The mouth reveals what the heart contains and the ear determines what goes into it. The heart will contain what the ear chooses to listen to. This is why we should educate the heart by listening to the right voice. “Come children and hear me and I will teach you the ways of the Lord.” (Ps. 34:11) The heart needs to be educated by filling it with God’s word. “Pay attention and turn your ear to the sayings of the wise; apply your heart to what I teach, for it is pleasing when you keep them in your heart and have all of them ready on your lips.” (Proverbs 22:17-18) The reason why so much evil comes from our heart is because we deprive it of the wisdom the God’s words. As we care for the physical heart by eating healthy food, so must we care for our moral hearts by feeding it with God’s word.

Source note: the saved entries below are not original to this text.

(** * ESP8266HttpRead: the stream filter and the parsers layered on it

    A shallow embedding of [ESP8266HttpRead.cpp] / [ESP8266HttpRead.h].

    Modelling choices.
    - The ESP8266 client (the byte source) is the list of bytes it will still
      deliver.  A non-empty list is a source whose [available()] is true; an
      empty list is a source that stays silent, so the polling loop of
      [read()] runs into its deadline and returns [READ_TIMEOUT].  The clock
      itself is not modelled.
    - [int] values are [Z].  The cells of [_cmdBuf] only ever hold what the
      client's [read()] returned after [available()], a byte; they are kept
      as bytes and widened to [int] where [read()] returns them.
    - A load or store outside [_cmdBuf[0..19]] is undefined behaviour in C++;
      the model stops there with [OutOfBounds].
    - Loops whose termination depends on the source take fuel. *)

From Stdlib Require Import PrimFloat Uint63 ZArith Ascii String Bool Lia List.
Import ListNotations.
Open Scope Z_scope.

(* Decimal literals such as 0.1 stand for the nearest binary64 value. *)
#[local] Set Warnings "-inexact-float".

(** ** Bytes, chars and ints *)

Definition byte := ascii.

(** The [int] a byte widens to: 0..255. *)
Definition int_of_byte (b : byte) : Z := Z.of_N (N_of_ascii b).

(** [(char) x]: truncation to a signed 8-bit value. *)
Definition to_char (x : Z) : Z := (x + 128) mod 256 - 128.

(** A character literal, as the [char] value it denotes. *)
Definition chr (c : ascii) : Z := to_char (int_of_byte c).

Definition bytes (s : string) : list byte := list_ascii_of_string s.

Definition LF : byte := "010"%char.

(** ** Results of one operation *)

Inductive outcome (A : Type) : Type :=
| Ret (a : A)
| OutOfBounds
| OutOfFuel.
Arguments Ret {A} a.
Arguments OutOfBounds {A}.
Arguments OutOfFuel {A}.

(** ** The reader object *)

(** [_cmdState] is a [byte] that is only ever assigned one of the [CMD_*]
    values; the [default:] case of the switch in [read()] is therefore not
    reachable and has no counterpart here. *)
Inductive CmdState : Type :=
| CMD_WAIT
| CMD_NL | CMD_PLUS | CMD_I | CMD_P | CMD_D | CMD_COMMA
| CMD_0 | CMD_0_ | CMD_0_C | CMD_0_CL | CMD_0_CLO | CMD_0_CLOS | CMD_0_CLOSE.

Definition is_wait (s : CmdState) : bool :=
  match s with CMD_WAIT => true | _ => false end.

Definition CMDBUF_LEN : Z := 20.

Record ESP8266HttpRead : Type := mkReader {
  _pEsp8266Client : bool;      (* true: bound to the client; false: null *)
  _timeoutMs : Z;
  _cmdState : CmdState;
  _cmdBuf : list byte;         (* int _cmdBuf[20] *)
  _nextIn : Z;
  _nextOut : Z
}.

Definition READ_ERROR : Z := -3.
Definition READ_TIMEOUT : Z := -2.
Definition READ_CLOSED : Z := -1.

(** The array has its 20 cells. *)
Definition wf_reader (r : ESP8266HttpRead) : Prop :=
  Z.of_nat (length (_cmdBuf r)) = CMDBUF_LEN.

(** A reader as the default constructor leaves a zero-initialised object. *)
Definition new_reader : ESP8266HttpRead :=
  mkReader false 0 CMD_WAIT (repeat Ascii.zero 20) 0 0.

Definition in_bounds (i : Z) : bool := (0 <=? i) && (i <? CMDBUF_LEN).

(** [_cmdBuf[i]] as an rvalue. *)
Definition buf_load (buf : list byte) (i : Z) : option byte :=
  if in_bounds i then nth_error buf (Z.to_nat i) else None.

(** [_cmdBuf[i] = v]. *)
Definition buf_store (buf : list byte) (i : Z) (v : byte) : option (list byte) :=
  if in_bounds i
  then Some (firstn (Z.to_nat i) buf ++ v :: skipn (S (Z.to_nat i)) buf)
  else None.

Definition set_cursors (r : ESP8266HttpRead) (s : CmdState) (nin nout : Z)
  : ESP8266HttpRead :=
  mkReader (_pEsp8266Client r) (_timeoutMs r) s (_cmdBuf r) nin nout.

Definition set_cmdBuf (r : ESP8266HttpRead) (buf : list byte) : ESP8266HttpRead :=
  mkReader (_pEsp8266Client r) (_timeoutMs r) (_cmdState r) buf
           (_nextIn r) (_nextOut r).

(** ** begin / end *)

Definition begin (r : ESP8266HttpRead) (timeoutMs : Z) : bool * ESP8266HttpRead :=
  (true, mkReader true timeoutMs CMD_WAIT (_cmdBuf r) 0 0).

Definition end_ (r : ESP8266HttpRead) : ESP8266HttpRead :=
  mkReader false (_timeoutMs r) (_cmdState r) (_cmdBuf r) (_nextIn r) (_nextOut r).

(** ** The command recogniser *)

(** The byte just stored, [_cmdBuf[_nextIn]]. *)
Definition cur (r : ESP8266HttpRead) : byte :=
  nth (Z.to_nat (_nextIn r)) (_cmdBuf r) Ascii.zero.

Definition advanceIf (wantChar : ascii) (newState : CmdState)
  (r : ESP8266HttpRead) : ESP8266HttpRead :=
  if Ascii.eqb (cur r) wantChar
  then set_cursors r newState (_nextIn r + 1) (_nextIn r + 1)
  else set_cursors r CMD_WAIT (_nextIn r + 1) 0.

(** What the [switch] of [read()] does with the loop. *)
Inductive flow : Type :=
| Break (r : ESP8266HttpRead)
| Return (v : Z) (r : ESP8266HttpRead).

Definition dispatch (r : ESP8266HttpRead) : flow :=
  match _cmdState r with
  | CMD_WAIT =>
      if Ascii.eqb (cur r) LF
      then Break (set_cursors r CMD_NL (_nextIn r + 1) (_nextIn r + 1))
      else if Ascii.eqb (cur r) "0"
      then Break (set_cursors r CMD_0 (_nextIn r + 1) (_nextIn r + 1))
      else Break (set_cursors r CMD_WAIT (_nextIn r + 1) 0)
  | CMD_NL => Break (advanceIf "+" CMD_PLUS r)
  | CMD_PLUS => Break (advanceIf "I" CMD_I r)
  | CMD_I => Break (advanceIf "P" CMD_P r)
  | CMD_P => Break (advanceIf "D" CMD_D r)
  | CMD_D => Break (advanceIf "," CMD_COMMA r)
  | CMD_COMMA =>
      if negb (Ascii.eqb (cur r) ":")
      then Break (set_cursors r CMD_COMMA (_nextIn r + 1) (_nextIn r + 1))
      else Break (set_cursors r CMD_WAIT 0 0)
  | CMD_0 => Break (advanceIf "," CMD_0_ r)
  | CMD_0_ => Break (advanceIf "C" CMD_0_C r)
  | CMD_0_C => Break (advanceIf "L" CMD_0_CL r)
  | CMD_0_CL => Break (advanceIf "O" CMD_0_CLO r)
  | CMD_0_CLO => Break (advanceIf "S" CMD_0_CLOS r)
  | CMD_0_CLOS => Break (advanceIf "E" CMD_0_CLOSE r)
  | CMD_0_CLOSE =>
      if Ascii.eqb (cur r) "D"
      then Return READ_CLOSED r
      else Break (set_cursors r CMD_WAIT (_nextIn r + 1) 0)
  end.
(** * Local-government complaint tracker: a shallow embedding of
      [models.py] and [app.py], and the properties of its routes.

    The relational store is modelled as three tables (lists of rows in
    insertion order), the Flask session as an optional record, a request as
    a method and a form dictionary.  Every view function is a function from
    a request context to a result: the committed database, the session, the
    messages flashed and the HTTP response.  The clock, the random source
    and the password-hash salt are inputs of the context. *)

From Stdlib Require Import ZArith String Ascii DecimalString List.
From stdpp Require Import gmap strings list sorting.

Open Scope Z_scope.

(** ** models.py: enumerations *)

Inductive UserRole := CITIZEN | ADMIN | STAFF.

Inductive ComplaintStatus :=
  PENDING | ACKNOWLEDGED | IN_PROGRESS | ESCALATED | RESOLVED | CLOSED.

Inductive ComplaintPriority := LOW | MEDIUM | HIGH | CRITICAL.

#[global] Instance UserRole_eq_dec : EqDecision UserRole.
Proof. solve_decision. Defined.
#[global] Instance ComplaintStatus_eq_dec : EqDecision ComplaintStatus.
Proof. solve_decision. Defined.
#[global] Instance ComplaintPriority_eq_dec : EqDecision ComplaintPriority.
Proof. solve_decision. Defined.

(** [role.value], [status.value] *)
Definition UserRole_value (r : UserRole) : string :=
  match r with CITIZEN => "citizen" | ADMIN => "admin" | STAFF => "staff" end.

Definition ComplaintStatus_value (s : ComplaintStatus) : string :=
  match s with
  | PENDING => "pending" | ACKNOWLEDGED => "acknowledged"
  | IN_PROGRESS => "in_progress" | ESCALATED => "escalated"
  | RESOLVED => "resolved" | CLOSED => "closed"
  end.

(** [for status in ComplaintStatus]: members in definition order *)
Definition ComplaintStatus_members : list ComplaintStatus :=
  [PENDING; ACKNOWLEDGED; IN_PROGRESS; ESCALATED; RESOLVED; CLOSED].

(** ** Exceptions raised inside the view functions *)

Inductive Exception :=
| BadRequestKeyError (key : string)  (* request.form[key], key absent *)
| KeyError (name : string)           (* EnumClass[name], no such member *)
| ValueError (text : string)         (* int(text) *)
| AttributeError (attr : string)     (* None.attr *)
| OverflowError                      (* integer outside SQLite's 64 bits *)
| IntegrityError (constraint : string).
(** * craft: the template merge policy of `index.js`, embedded in Rocq

    The repository holds several revisions of its single program `index.js`.
    Two of them carry a Spec (a map from relative paths to directives):
    - the revision that reads the line-oriented `craft.spec` (module
      [SpecFile] below), and
    - the revision that reads `craft.yaml` / `craft.yml` (module [Yaml]).
    The delete, copy and manifest stages are the same text in both, up to
    the two differences spelled out at [already_installed] and
    [merge_manifests]; the merge of the earlier revision kept in `index.js`,
    which has no Spec yet, reads like that of the `craft.spec` revision.

    Conventions of the embedding.
    - A JavaScript string is a [string]: a sequence of 8-bit code units.
    - A Spec is a [gmap string string] holding the own properties of the
      JavaScript object; reading a property also looks at [Object.prototype],
      as the source's [obj.spec[file]] does.
    - A manifest or a parsed configuration is a [value]: the data a JSON or
      YAML parser builds, objects keeping their own properties in
      property order.
    - Console output, subprocesses and file-system calls are [event]s of a
      run; what the outside world answers is read from a [world]. *)

From Stdlib Require Import ZArith NArith Ascii DecimalString.
From Stdlib Require String.
From stdpp Require Import gmap strings list.

Local Open Scope Z_scope.
Local Open Scope stdpp_scope.

(** ** The JavaScript fragment the program relies on *)

Module Js.

Definition LF : ascii := "010"%char.
Definition CR : ascii := "013"%char.
Definition TAB : ascii := "009"%char.
Definition ESC : ascii := "027"%char.
Definition QUOTE : ascii := "034"%char.

(** [s.replace(/c/g, r)] for a one-character pattern [c] and a
    replacement [r] without [$]. *)
Fixpoint replace_all (c : ascii) (r : string) (s : string) : string :=
  match s with
  | EmptyString => EmptyString
  | String a s' =>
      if Ascii.eqb a c then r +:+ replace_all c r s'
      else String a (replace_all c r s')
  end.

(** [s.substring(n)]. *)
Fixpoint substring_from (n : nat) (s : string) : string :=
  match n, s with
  | O, _ => s
  | S n', String _ s' => substring_from n' s'
  | S _, EmptyString => EmptyString
  end.

(** [l.join(sep)]. *)
Fixpoint join (sep : string) (l : list string) : string :=
  match l with
  | [] => EmptyString
  | [x] => x
  | x :: l' => x +:+ sep +:+ join sep l'
  end.

Fixpoint contains_char (c : ascii) (s : string) : bool :=
  match s with
  | EmptyString => false
  | String a s' => Ascii.eqb a c || contains_char c s'
  end.

(** [s.charAt(0)], the empty string when [s] is empty. *)
Definition charAt0 (s : string) : string :=
  match s with
  | EmptyString => EmptyString
  | String a _ => String a EmptyString
  end.

(** [s.split(/\r?\n/)]: every line feed ends a piece and takes a carriage
    return standing right before it along; any other carriage return
    stays in its piece. The result is never empty. *)
Fixpoint split_lines (s : string) : list string :=
  match s with
  | EmptyString => [EmptyString]
  | String a s' =>
      if Ascii.eqb a LF then EmptyString :: split_lines s'
      else
        match s' with
        | String b _ =>
            if Ascii.eqb a CR && Ascii.eqb b LF then split_lines s'
            else
              match split_lines s' with
              | l :: ls => String a l :: ls
              | [] => [String a EmptyString]
              end
        | EmptyString => [String a EmptyString]
        end
  end.

(** The characters the regular expression dot refuses. *)
Definition is_line_terminator (a : ascii) : bool :=
  Ascii.eqb a LF || Ascii.eqb a CR.

Fixpoint has_line_terminator (s : string) : bool :=
  match s with
  | EmptyString => false
  | String a s' => is_line_terminator a || has_line_terminator s'
  end.

(** The names every plain object inherits from [Object.prototype]. *)
Definition object_prototype_names : list string :=
  [ "constructor"; "__defineGetter__"; "__defineSetter__"; "hasOwnProperty";
    "__lookupGetter__"; "__lookupSetter__"; "isPrototypeOf";
    "propertyIsEnumerable"; "toString"; "valueOf"; "__proto__";
    "toLocaleString" ].

(** What [o[k]] yields on a plain object whose own properties are all
    strings. *)
Inductive property : Type :=
| undefined
| own (s : string)
| inherited (name : string).

Definition get (o : gmap string string) (k : string) : property :=
  match o !! k with
  | Some s => own s
  | None => if bool_decide (k ∈ object_prototype_names) then inherited k else undefined
  end.

(** [o[k] = s] for a string [s]: an own data property, save for
    [__proto__], whose inherited setter ignores a value that is not an
    object. *)
Definition set (k : string) (s : string) (o : gmap string string) : gmap string string :=
  if bool_decide (k = "__proto__") then o else <[k := s]> o.

(** Truthiness of a property read: only [undefined] and the empty string
    are falsy here. *)
Definition truthy (r : property) : bool :=
  match r with
  | undefined => false
  | own s => negb (bool_decide (s = EmptyString))
  | inherited _ => true
  end.

(** [r === s] and [r !== s] against a string literal. *)
Definition strict_eq (r : property) (s : string) : bool :=
  match r with
  | own s' => bool_decide (s' = s)
  | _ => false
  end.
(* ===== verification/Loops.v ===== *)
(** Lemmas about the loops of the C code: invariants, accumulation without
    overflow, array filling, two-dimensional arrays, chunked dot products and the
    two argmax loops of the benchmarks. *)

From S2P Require Import Prelude.

(** * Counted loops *)

Lemma loop_app {A} ixs1 ixs2 (body : nat -> A -> option A) s :
  loop (ixs1 ++ ixs2) body s = let* s' := loop ixs1 body s in loop ixs2 body s'.
Proof. revert s. induction ixs1 as [|i ixs1 IH]; intros s; [done|]. simpl. by destruct (body i s); simpl. Qed.

Lemma loop_ext {A} ixs (f g : nat -> A -> option A) s :
  (forall i t, i ∈ ixs -> f i t = g i t) -> loop ixs f s = loop ixs g s.
Proof.
  revert s. induction ixs as [|i ixs IH]; intros s Hfg; [done|]. simpl.
  rewrite Hfg by set_solver. destruct (g i s); simpl; [|done]. apply IH. set_solver.
Qed.

Lemma elem_of_upto i n : i ∈ upto n <-> (i < n)%nat.
Proof. unfold upto. rewrite list_elem_of_In, in_seq. lia. Qed.

(** Total correctness of [for (i = m; i < m + n; i++)] by an invariant. *)
Lemma loop_seq_inv {A} (P : nat -> A -> Prop) m n body s :
  P m s ->
  (forall i t, (m <= i < m + n)%nat -> P i t -> exists t', body i t = Some t' /\ P (i + 1)%nat t') ->
  exists s', loop (seq m n) body s = Some s' /\ P (m + n)%nat s'.
Proof.
  revert m s. induction n as [|n IH]; intros m s H0 Hstep; simpl.
  - exists s. by rewrite Nat.add_0_r.
  - destruct (Hstep m s) as (t & -> & Ht); [lia|done|]. cbn.
    destruct (IH (m + 1)%nat t Ht) as (s' & Hs' & HP); [intros; apply Hstep; [lia|done]|].
    exists s'. rewrite (Nat.add_1_r m) in *. split; [done|].
    by replace (m + S n)%nat with (S m + n)%nat by lia.
Qed.

Lemma loop_upto_inv {A} (P : nat -> A -> Prop) n body s :
  P 0%nat s ->
  (forall i t, (i < n)%nat -> P i t -> exists t', body i t = Some t' /\ P (i + 1)%nat t') ->
  exists s', loop (upto n) body s = Some s' /\ P n s'.
Proof. intros H0 Hs. apply (loop_seq_inv P 0 n); [done|]. intros i t Hi. apply Hs. lia. Qed.

(** A loop over two independent accumulators is two loops. *)
Lemma loop_pair_eq {A B} ixs (f : nat -> A -> option A) (g : nat -> B -> option B) s t :
  loop ixs (fun i st => let* a := f i (fst st) in let* b := g i (snd st) in Some (a, b)) (s, t)
  = let* a := loop ixs f s in let* b := loop ixs g t in Some (a, b).
Proof.
  revert s t. induction ixs as [|i ixs IH]; intros s t; cbn; [done|].
  destruct (f i s) as [a|], (g i t) as [b|]; cbn; try done. by destruct (loop ixs f a).
Qed.

Lemma loop_pair {A B} ixs (f : nat -> A -> option A) (g : nat -> B -> option B) s t s' t' :
  loop ixs f s = Some s' -> loop ixs g t = Some t' ->
  loop ixs (fun i st => let* a := f i (fst st) in let* b := g i (snd st) in Some (a, b)) (s, t)
  = Some (s', t').
Proof. intros Hs Ht. by rewrite loop_pair_eq, Hs, Ht. Qed.

(** * Accumulation *)

Lemma sumZ_app l1 l2 : sumZ (l1 ++ l2) = sumZ l1 + sumZ l2.
Proof. unfold sumZ. induction l1 as [|x l1 IH]; simpl; lia. Qed.

Lemma sumZ_bound l B : Forall (fun x => Z.abs x <= B) l -> Z.abs (sumZ l) <= Z.of_nat (length l) * B.
Proof. induction 1 as [|x l Hx _ IH]; simpl; lia. Qed.

(** [acc += term(i)] on a [w]-bit accumulator does not overflow while the terms are
    small; the result is the exact sum. *)
Lemma loop_sum_w w ixs (term : nat -> option Z) (f : nat -> Z) acc B :
  0 <= B -> (forall i, i ∈ ixs -> term i = Some (f i) /\ Z.abs (f i) <= B) ->
  Z.abs acc + Z.of_nat (length ixs) * B < 2 ^ (w - 1) ->
  loop ixs (fun i a => let* t := term i in int_op w (a + t)) acc = Some (acc + sumZ (map f ixs)).
Proof.
  intros HB. revert acc. induction ixs as [|i ixs IH]; intros acc Ht Hacc; cbn [loop map sumZ foldr].
  - by rewrite Z.add_0_r.
  - assert (Ht' : forall k, k ∈ ixs -> term k = Some (f k) /\ Z.abs (f k) <= B)
      by (intros; apply Ht; by right).
    destruct (Ht i ltac:(by left)) as [E Hi]. rewrite E. cbn [mbind option_bind].
    unfold int_op. cbn [length] in Hacc.
    rewrite decide_True by (unfold srange; nia). cbn [mbind option_bind].
    rewrite IH by (done || nia). f_equal. unfold sumZ. lia.
Qed.

Lemma loop_sum ixs (term : nat -> option Z) (f : nat -> Z) acc B :
  0 <= B -> (forall i, i ∈ ixs -> term i = Some (f i) /\ Z.abs (f i) <= B) ->
  Z.abs acc + Z.of_nat (length ixs) * B < 2 ^ 31 ->
  loop ixs (fun i a => let* t := term i in add32 a t) acc = Some (acc + sumZ (map f ixs)).
Proof. apply (loop_sum_w 32). Qed.

(** * Filling arrays *)

Lemma store_lt l i v : (i < length l)%nat -> store l i v = Some (<[i:=v]> l).
Proof. intros. unfold store. by rewrite decide_True. Qed.

(** [for (j = 0; j < n; j++) out[j] = g(j)] *)
Lemma loop_fill n (g : nat -> option Z) (h : nat -> Z) out :
  length out = n -> (forall j, (j < n)%nat -> g j = Some (h j)) ->
  loop (upto n) (fun j o => let* v := g j in store o j v) out = Some (map h (upto n)).
Proof.
  intros Hlen Hg.
  destruct (loop_upto_inv (fun k o => o = map h (upto k) ++ drop k out) n
    (fun j o => let* v := g j in store o j v) out) as (o & Ho & ->).
  - done.
  - intros i t Hi ->. rewrite Hg by done. cbn. eexists. split; [apply store_lt|].
    + rewrite length_app, length_map, length_drop. unfold upto. rewrite length_seq. lia.
    + rewrite insert_app_r_alt by (rewrite length_map; unfold upto; by rewrite length_seq).
      rewrite length_map. unfold upto at 1 2. rewrite length_seq, Nat.sub_diag.
      destruct (lookup_lt_is_Some_2 out i) as [x Hx]; [lia|].
      rewrite (drop_S out x i Hx). cbn. unfold upto. rewrite seq_app, map_app, <- app_assoc.
      by rewrite Nat.add_1_r.
  - rewrite Ho. rewrite drop_ge by lia. by rewrite app_nil_r.
Qed.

St. Paul tells us that we will clothe the corruptible with incorruptibility. He spoke of the human flesh as being clothed by Divine glory at the resurrection. But we should start preparing for this by weeding out the corruption of the heart through listening to the word of God. Be careful of what you listen to. If you listen to garbage, your mouth will emit garbage. If you listen to what is sublime, your mouth will speak of what is sublime. The mouth speaks from the abundance of the heart.

O Mary conceived without sin, pray for us who have recourse to thee.